Wer sich am Donnerstagabend im Konrad-Adenauer-Haus, der Bundesgeschäftsstelle der CDU in Berlin, aufhielt, bekam ohnehin nicht den Eindruck, dass Merz ein Frauenproblem hätte. Dort hatten sich CDU-Politikerinnen und Parteimitglieder aus ganz Deutschland zur zweiten Jahresveranstaltung des «Netzwerkes der Kommunalpolitikerinnen» eingefunden.
CDU-Mitglied kritisiert «halbgare Frauenstrategie»
Nachdem Merz seine Begrüssungsrede gehalten hatte, reihten sich die Anwesenden eifrig in eine lange Schlange ein – für ein Foto mit dem Parteivorsitzenden. Fragte man bei den Anwesen nach, hörte man fast nur Positives. «Ich mag ihn schon seit über 20 Jahren», sagte eine freudestrahlende Frau um die 60 Jahre aus Nordrhein-Westfalen, nachdem sie ein Foto ergattert hatte.
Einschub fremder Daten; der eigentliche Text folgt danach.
(* ===== verification/RpmsgFreeRTOS.v ===== *)
(** * The FreeRTOS side: freertos/rpmsg_eth.c and freertos/network.c *)
From S2P Require Import Prelude Def Pbuf PbufFacts PbufWrite PbufAlloc PbufPool Netif Node Ip4Addr.

Definition RPMSG_SIZE := 496.
Definition MTU_RPMSG := RPMSG_SIZE - 6 - 6 - 2.
Definition IFNAME0 := 101.
Definition IFNAME1 := 110.
Definition ETHTYPE_IP := 0x0800.
Definition ETHTYPE_ARP := 0x0806.
Definition ERR_MEM_value := -1.
Definition RPMSG_SUCCESS := 0.

(** ** What the driver relies on: OpenAMP and the stack's input function

    [X]: everything outside the pbufs and netifs. *)
Class OpenAmp (X : Type) := {
  rpmsg_send : list Z -> X -> Z * X;
  rpmsg_create_ept : list Z -> X -> Z * X;
  mem_malloc_priv : X -> bool * X;
  tcpip_input : positive -> positive -> M (node X) err_t;
  lwip_init : M (node X) unit;
}.

Section Driver.
Context {E : PbufEnv} {X : Type} {OA : OpenAmp X}.

Definition send (msg : list Z) : M X Z := fun x => Some (rpmsg_send msg x).

(** low_level_output: the for loop over the chain. *)
Fixpoint low_level_output_loop (fuel : nat) (q : option positive) : M (node X) err_t :=
  match q with
  | None => mret ERR_OK
  | Some i =>
    match fuel with
    | O => stuck
    | S fuel =>
      b ← onheap (get_pbuf i);
      d ← onheap (load (payload b) 0 (len b));
      r ← ext (send d);
      if r <? 0 then mret ERR_BUF else low_level_output_loop fuel (next b)
    end
  end.

Definition low_level_output (p : option positive) : M (node X) err_t :=
  h ← onheap get; low_level_output_loop (chain_fuel h) p.

(** rpmsg_endpoint_cb: the message [data], received for the netif [i]; [len] is
    a size_t that pbuf_alloc and pbuf_take take as u16_t. *)
Definition rpmsg_endpoint_cb (data : list Z) (i : positive) : M (node X) Z :=
  let l := u16 (lenZ data) in
  p ← onheap (pbuf_alloc PBUF_RAW l PBUF_POOL);
  match p with
  | None => mret ERR_MEM_value
  | Some p =>
      onheap (pbuf_take (Some p) (Some data) l);;
      b ← onheap (get_pbuf p);
      ty ← onheap (load (payload b) 12 2);
      let type := lwip_htons (ld16 ty 0) in
      (if (type =? ETHTYPE_IP) || (type =? ETHTYPE_ARP) then
         r ← tcpip_input p i;
         if negb (bool_decide (r = ERR_OK)) then onheap (pbuf_free (Some p));; mret tt
         else mret tt
       else onheap (pbuf_free (Some p));; mret tt);;
      mret RPMSG_SUCCESS
  end.

(** "rpmsg-eth" *)
Definition ept_name : list Z := [114; 112; 109; 115; 103; 45; 101; 116; 104].

(** rpmsg_eth_init; [priv] stands for the address of the mailboxif struct,
    which netif->state then holds. *)
Definition rpmsg_eth_init (priv : Z) (i : positive) : M (node X) err_t :=
  ok ← ext (fun x => Some (mem_malloc_priv x));
  if negb ok then mret ERR_MEM
  else
    upd_netif i (fun n =>
      let hwaddr := [0xAA; 0xBB; 0xCC; 0xDD; 0xEE; Z.lxor 0xFF 1] in
      let flags := Z.lor (Z.lor (Z.lor NETIF_FLAG_BROADCAST NETIF_FLAG_ETHARP) NETIF_FLAG_IGMP)
                     NETIF_FLAG_LINK_UP in
      Netif (ip_addr n) (netmask n) (gw n) (input n) etharp_output_fn low_level_output_fn priv
        MTU_RPMSG hwaddr 6 flags (IFNAME0, IFNAME1) (num n));;
    status ← ext (fun x => Some (rpmsg_create_ept ept_name x));
    if negb (status =? 0) then mret ERR_IF else mret ERR_OK.

(** network_init: the static [server_netif] is netif 1. *)
Definition server_netif : positive := 1%positive.
Definition network_init {D : NetifDeps (node X)} (rdev priv : Z) : M (node X) Z :=
  lwip_init;;
  netif_add (Some server_netif) (Some (IP4_ADDR 10 43 0 3)) (Some (IP4_ADDR 255 255 0 0))
    (Some (IP4_ADDR 10 43 0 1)) rdev (Some (rpmsg_eth_init priv)) tcpip_input_fn;;
  netif_set_default (Some server_netif);;
  netif_set_up (Some server_netif);;
  mret 0.

(** ** Sending *)

(** Sending a list of messages until one fails. *)
Fixpoint send_all (msgs : list (list Z)) (x : X) : err_t * X :=
  match msgs with
  | [] => (ERR_OK, x)
  | m :: msgs => let '(r, x) := rpmsg_send m x in
                 if r <? 0 then (ERR_BUF, x) else send_all msgs x
  end.

Lemma low_level_output_loop_run h g l : forall fuel p x,
  packet h p l -> (length l <= fuel)%nat ->
  low_level_output_loop fuel p (Node h g x) =
    (let '(r, x') := send_all ((fun ib => pdata h ib.2) <$> l) x in Some (r, Node h g x')).
Proof.
  induction l as [|[i b] l IH]; intros fuel p x Hp Hf.
  - rewrite (chain_nil_inv _ _ (packet_chain _ _ _ Hp)). by destruct fuel.
  - apply packet_cons_inv in Hp as (-> & Hi & Hp & Hl & _ & Hpl & _ & _).
    destruct fuel as [|fuel]; simpl in Hf; [lia|]. cbn [low_level_output_loop].
    mrun (heap_run _ _ g x _ _ (get_pbuf_run _ _ _ Hi)).
    mrun (heap_run _ _ g x _ _ (load_all h b Hpl Hl)).
    cbn [fmap list_fmap send_all]. simpl.
    destruct (rpmsg_send (pdata h b) x) as [r x'] eqn:Es.
    mrun (ext_run (send (pdata h b)) h g x r x' ltac:(unfold send; by rewrite Es)).
    destruct (r <? 0); [done|]. apply IH; [done|lia].
Qed.

Lemma low_level_output_run h g x p l :
  packet h p l ->
  low_level_output p (Node h g x) =
    (let '(r, x') := send_all ((fun ib => pdata h ib.2) <$> l) x in Some (r, Node h g x')).
Proof.
  intros Hp. unfold low_level_output. mrun (heap_run get h g x h h eq_refl).
  apply low_level_output_loop_run; [done|]. pose proof (packet_fuel _ _ _ Hp). lia.
Qed.

(** ** Receiving *)

(** The pbuf a message of [n] bytes gets, and the heap that holds it. *)
Definition rx_pbuf (h : heap) (n : Z) : pbuf := pool_pbuf (h_next h) n 0.
Definition rx_heap (h : heap) (n : Z) : heap :=
  with_new h (SIZEOF_STRUCT_PBUF + PBUF_POOL_BUFSIZE_ALIGNED) (rx_pbuf h n) 1 0.

Lemma alloc_one h n :
  h_pool h <> 0 -> 0 <= n <= 1728 ->
  pbuf_alloc PBUF_RAW n PBUF_POOL h = Some (Some (h_next h), rx_heap h n).
Proof.
  intros Hp Hn. unfold pbuf_alloc. simpl layer_offset.
  rewrite pool_loop_step by (done || lia). change (pool_cap 0) with 1728. cbv zeta.
  rewrite Z.min_l by lia. by rewrite Z.sub_diag.
Qed.

Lemma rx_packet h n :
  0 <= n <= 1728 -> packet (rx_heap h n) (Some (h_next h)) [(h_next h, rx_pbuf h n)].
Proof.
  intros Hn. apply packet_cons; simpl.
  - by rewrite lookup_insert_eq.
  - apply packet_nil.
  - change (pool_cap 0) with 1728. lia.
  - change (pool_cap 0) with 1728. lia.
  - right. eexists _, _, _. split; [done|]. simpl. rewrite lookup_insert_eq. split; [done|].
    change (pool_cap 0) with 1728. change (LWIP_MEM_ALIGN_SIZE 0) with 0.
    change (SIZEOF_STRUCT_PBUF + PBUF_POOL_BUFSIZE_ALIGNED) with 1792.
    rewrite length_junk_block by lia. lia.
  - change (pool_cap 0) with 1728. lia.
Qed.

(** The first bytes of the message, once it is in the pbuf. *)
Definition frame_type (data : list Z) : Z := 256 * byte_at data 12 + byte_at data 13.

Record received (h : heap) (data : list Z) (h2 : heap) : Prop := {
  rcv_writes : writes [h_next h] (rx_heap h (lenZ data)) h2;
  rcv_packet : packet h2 (Some (h_next h)) [(h_next h, rx_pbuf h (lenZ data))];
  rcv_data : chain_data h2 [(h_next h, rx_pbuf h (lenZ data))] = data;
}.

Lemma rx_take h data :
  lenZ data <= 1728 ->
  exists h2, pbuf_take (Some (h_next h)) (Some data) (lenZ data) (rx_heap h (lenZ data)) = Some (ERR_OK, h2) /\
    received h data h2.
Proof.
  intros Hn. pose proof (rx_packet h (lenZ data) ltac:(lia)) as Hp.
  assert (sum_len [(h_next h, rx_pbuf h (lenZ data))] = lenZ data) as Hsum.
  { simpl. change (pool_cap 0) with 1728. lia. }
  destruct (pbuf_take_run _ _ _ data (lenZ data) Hp) as (h2 & Hrun & Hw & Hd & _); try lia.
  { unfold blks. simpl. apply NoDup_singleton. }
  exists h2. split; [done|]. assert (packet h2 (Some (h_next h)) [(h_next h, rx_pbuf h (lenZ data))]) as Hp2.
  { destruct Hw as [Hpb Hnx _ _ Hl Hfr]. eapply packet_frame; [| |exact Hp].
    - intros. by rewrite Hpb.
    - intros j b Hin Hok. apply list_elem_of_singleton in Hin. simplify_eq.
      destruct Hok as [?|(blk & o & bs & ? & Hbs & ? & ?)]; [by left|].
      right. specialize (Hl blk). rewrite Hbs in Hl. destruct (h_mem h2 !! blk) as [bs'|] eqn:Eb; [|done].
      exists blk, o, bs'. split; [done|]. split; [done|]. split; [done|]. simpl in Hl. simplify_eq. lia. }
  split; [exact Hw|exact Hp2|]. rewrite Hd.
  pose proof (length_chain_data _ _ _ Hp) as Hlen. rewrite Hsum in Hlen.
  rewrite slice_full by done. unfold overwrite. rewrite take_0, drop_ge by lia. by rewrite app_nil_r.
Qed.

Lemma rx_type h data h2 :
  13 <= lenZ data <= 1728 -> received h data h2 ->
  exists ty, load (payload (rx_pbuf h (lenZ data))) 12 2 h2 = Some (ty, h2) /\ lenZ ty = 2 /\
    byte_at ty 0 = byte_at data 12 /\ (14 <= lenZ data -> byte_at ty 1 = byte_at data 13) /\
    (mem_ok h2 -> bytes_ok ty).
Proof.
  intros Hn [Hw Hp Hd]. simpl. change (64 + LWIP_MEM_ALIGN_SIZE 0) with 64.
  pose proof (writes_len _ _ _ Hw (h_next h)) as Hl. simpl in Hl. rewrite lookup_insert_eq in Hl. simpl in Hl.
  destruct (h_mem h2 !! h_next h) as [bs|] eqn:Hbs; [|done]. simpl in Hl. injection Hl as Hl.
  assert (lenZ bs = 1792) as Hlen.
  { rewrite Hl. exact (length_junk_block (h_next h) 1792 ltac:(lia)). }
  unfold chain_data, pdata in Hd. simpl in Hd. change (64 + LWIP_MEM_ALIGN_SIZE 0) with 64 in Hd.
  rewrite Hbs, app_nil_r in Hd. simpl in Hd. change (pool_cap 0) with 1728 in Hd. rewrite Z.min_l in Hd by lia.
  assert (forall k, 0 <= k < lenZ data -> byte_at data k = byte_at bs (64 + k)) as Hbyte.
  { intros k Hk. unfold byte_at. rewrite <- Hd. pose proof (lookup_slice bs 64 (lenZ data) k ltac:(lia) Hk) as Hs.
    rewrite Hd in Hs |- *. rewrite (lookup_lenZ data k Hk) in Hs. symmetry in Hs.
    by rewrite (nth_lookup_Some _ _ _ _ Hs), (nth_lookup_Some _ _ _ _ (lookup_lenZ data k Hk)). }
  assert (forall k, 0 <= k < 2 -> byte_at (slice bs 76 2) k = byte_at bs (76 + k)) as Hty.
  { intros k Hk. pose proof (lookup_slice bs 76 2 k ltac:(lia) Hk) as Hs.
    rewrite (lookup_lenZ bs (76 + k)) in Hs by lia. by apply byte_at_lookup. }
  exists (slice bs 76 2). split.
  { unfold load. simpl. rewrite Hbs. rewrite (proj2 (Z.leb_le _ _)) by lia. done. }
  split; [by rewrite length_slice by lia|].
  split; [rewrite (Hty 0), (Hbyte 12) by lia; done|].
  split; [intros; rewrite (Hty 1), (Hbyte 13) by lia; done|].
  intros Hok. apply bytes_ok_slice. by apply (Hok _ _ Hbs).
Qed.

Lemma htons_ld16 ty : bytes_ok ty -> lwip_htons (ld16 ty 0) = 256 * byte_at ty 0 + byte_at ty 1.
Proof.
  intros Hok. pose proof (ld16_bound ty 0 Hok). pose proof (byte_at_ok ty 0 Hok). pose proof (byte_at_ok ty 1 Hok).
  rewrite lwip_htons_eq by done. unfold ld16, is_byte in *. change (0 + 1) with 1 in *.
  set (a := byte_at ty 0) in *. set (b := byte_at ty 1) in *. Z.to_euclidean_division_equations. lia.
Qed.

(** Up to the dispatch on the type. *)
Lemma endpoint_run h g x data i :
  h_pool h <> 0 -> 13 <= lenZ data <= 1728 -> mem_ok h -> bytes_ok data ->
  exists h2 ty, received h data h2 /\ mem_ok h2 /\ bytes_ok ty /\ byte_at ty 0 = byte_at data 12 /\
    (14 <= lenZ data -> byte_at ty 1 = byte_at data 13) /\
    rpmsg_endpoint_cb data i (Node h g x) =
      ((if (256 * byte_at ty 0 + byte_at ty 1 =? ETHTYPE_IP) || (256 * byte_at ty 0 + byte_at ty 1 =? ETHTYPE_ARP) then
         r ← tcpip_input (h_next h) i;
         if negb (bool_decide (r = ERR_OK)) then onheap (pbuf_free (Some (h_next h)));; mret tt
         else mret tt
       else onheap (pbuf_free (Some (h_next h)));; mret tt);; mret RPMSG_SUCCESS) (Node h2 g x).
Proof.
  intros Hpool Hlen Hmem Hdata. unfold rpmsg_endpoint_cb. rewrite u16_small by lia.
  mrun (heap_run _ _ g x _ _ (alloc_one h (lenZ data) Hpool ltac:(lia))).
  destruct (rx_take h data ltac:(lia)) as (h2 & Htake & Hrcv).
  mrun (heap_run _ _ g x _ _ Htake).
  destruct (rx_type h data h2 Hlen Hrcv) as (ty & Hload & _ & Hb0 & Hb1 & Hok).
  assert (mem_ok h2) as Hmem2.
  { pose proof (rx_packet h (lenZ data) ltac:(lia)) as Hp.
    destruct (pbuf_take_run _ _ _ data (lenZ data) Hp) as (h2' & Htake' & _ & _ & Hm); try lia.
    { unfold blks. simpl. apply NoDup_singleton. }
    { simpl. change (pool_cap 0) with 1728. lia. }
    rewrite Htake in Htake'. simplify_eq. apply Hm; [done|].
    intros j bs. simpl. rewrite lookup_insert_Some. intros [[<- <-]|[_ ?]]; [apply junk_block_ok|by eapply Hmem]. }
  pose proof (packet_cons_inv _ _ _ _ _ (rcv_packet _ _ _ Hrcv)) as (_ & Hi & _).
  mrun (heap_run _ _ g x _ _ (get_pbuf_run _ _ _ Hi)). mrun (heap_run _ _ g x _ _ Hload).
  rewrite htons_ld16 by auto. exists h2, ty. do 5 (split; [by auto|]). done.
Qed.

(** Freeing a frame that was not wanted leaves the pool as it was. *)
Lemma rx_drop h data h2 :
  heap_wf h -> received h data h2 ->
  exists h3, pbuf_free (Some (h_next h)) h2 = Some (1, h3) /\
    h_pbufs h3 = h_pbufs h /\ h_mem h3 = h_mem h /\ h_pool h3 = h_pool h /\ h_ref h3 = h_ref h.
Proof.
  intros Hwf [Hw Hp Hd]. pose proof (packet_chain _ _ _ Hp) as Hc.
  destruct (Hwf (h_next h) ltac:(lia)) as [Hn1 Hn2].
  pose proof (pbuf_free_run h2 (h_next h) [(h_next h, rx_pbuf h (lenZ data))] []) as Hfree.
  rewrite app_nil_r in Hfree. rewrite Hfree; [|done| |done].
  - eexists. split; [done|]. simpl. pose proof (writes_pbufs _ _ _ Hw) as Hpb. simpl in Hpb.
    split; [rewrite Hpb; simpl; by rewrite delete_insert_id|].
    split.
    { apply map_eq. intros j. destruct (decide (j = h_next h)) as [->|Hj]; [by rewrite lookup_delete_eq|].
      rewrite lookup_delete_ne by done. rewrite (writes_frame _ _ _ Hw) by set_solver.
      simpl. by rewrite lookup_insert_ne. }
    rewrite (writes_pool _ _ _ Hw), (writes_ref _ _ _ Hw). simpl. lia.
  - apply Forall_cons_2; [|apply Forall_nil_2]. split; [done|]. split; [done|]. simpl.
    pose proof (writes_len _ _ _ Hw (h_next h)) as Hl. simpl in Hl. rewrite lookup_insert_eq in Hl.
    destruct (h_mem h2 !! h_next h); [eauto|done].
Qed.

End Driver.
Doch ob die «halbgare Frauenstrategie», wie ein prominentes Parteimitglied sie abfällig nennt, aufgeht, bleibt fraglich. «Ich glaube, das bringt ihm nichts», sagte eine Christlichdemokratin der NZZ. Stattdessen solle Merz seinen «Stiefel durchziehen» und so sein, wie weibliche Mitglieder ihn in persönlichen Gesprächen erlebten: nahbar und humorvoll.
Exemplarisch für diese unterschiedliche Bewertung von innen und von aussen steht ein Gesprächsschnipsel, das kürzlich in den sozialen Netzwerken kursierte. Im Interview mit der «Bild» wurde Merz gefragt, ob er, wie die Grünen-Vorsitzende Ricarda Lang, in ein Taxi gestiegen wäre, dessen Fahrer ein Palästinensertuch trägt. Von der Grünen-Chefin, die inzwischen ihren Rückzug angekündigt hat, kursierte ein dementsprechendes Foto im Netz. Merz antwortete: «Als Mann wahrscheinlich ja, als Frau wahrscheinlich nein.»
Auf Nachfrage erklärte Merz, dass dies daran liege, dass er «als Mann ein anderes Selbstbewusstsein habe, aber vielleicht auch einen anderen Respekt in Anspruch nehmen kann. Die Art und Weise, wie Frauen hier von Taxifahrern behandelt werden, ist inakzeptabel.»
Grünen-Politikerin betont gutes Verhältnis zu Merz
Die Reaktionen im Netz waren von Häme geprägt; einige urteilten, Merz habe sich erneut als reaktionärer Chauvinist zu erkennen gegeben, der Frauen als das schwache Geschlecht betrachte. In CDU-Kreisen heisst es dazu, er habe sich zwar «unklug» ausgedrückt, aber dass Frauen nun einmal andere Erfahrungen im öffentlichen Leben machten, sei nicht von der Hand zu weisen.
Lang reagierte auf ihrem X-Account: «Lieber Friedrich Merz, keine Sorge, ich habe das notwendige Selbstbewusstsein, um in ein Taxi zu steigen. Und auch wenn es Sie überraschen mag: Frauen können sich ganz gut Respekt verschaffen. Willkommen im 21. Jahrhundert!»
Doch in einer ARD-Dokumentation, in der die Grünenpolitikerin auf den CDU-Chef angesprochen wurde, betonte sie, dass ihr Verhältnis von Respekt geprägt sei. Sie hatte nie das Gefühl, dass ihr Alter oder Geschlecht eine Rolle gespielt hätten, wenn sie mit ihm sprach. Zudem würde ich sagen, dass er im Vergleich zu Markus Söder Werte vertritt, zu denen er steht.» Der CSU-Chef Söder würde seine «Oma verkaufen», wenn es ihm politisch nützen würde, scherzt Lang. Solche Bedenken scheint sie bei Merz nicht zu haben.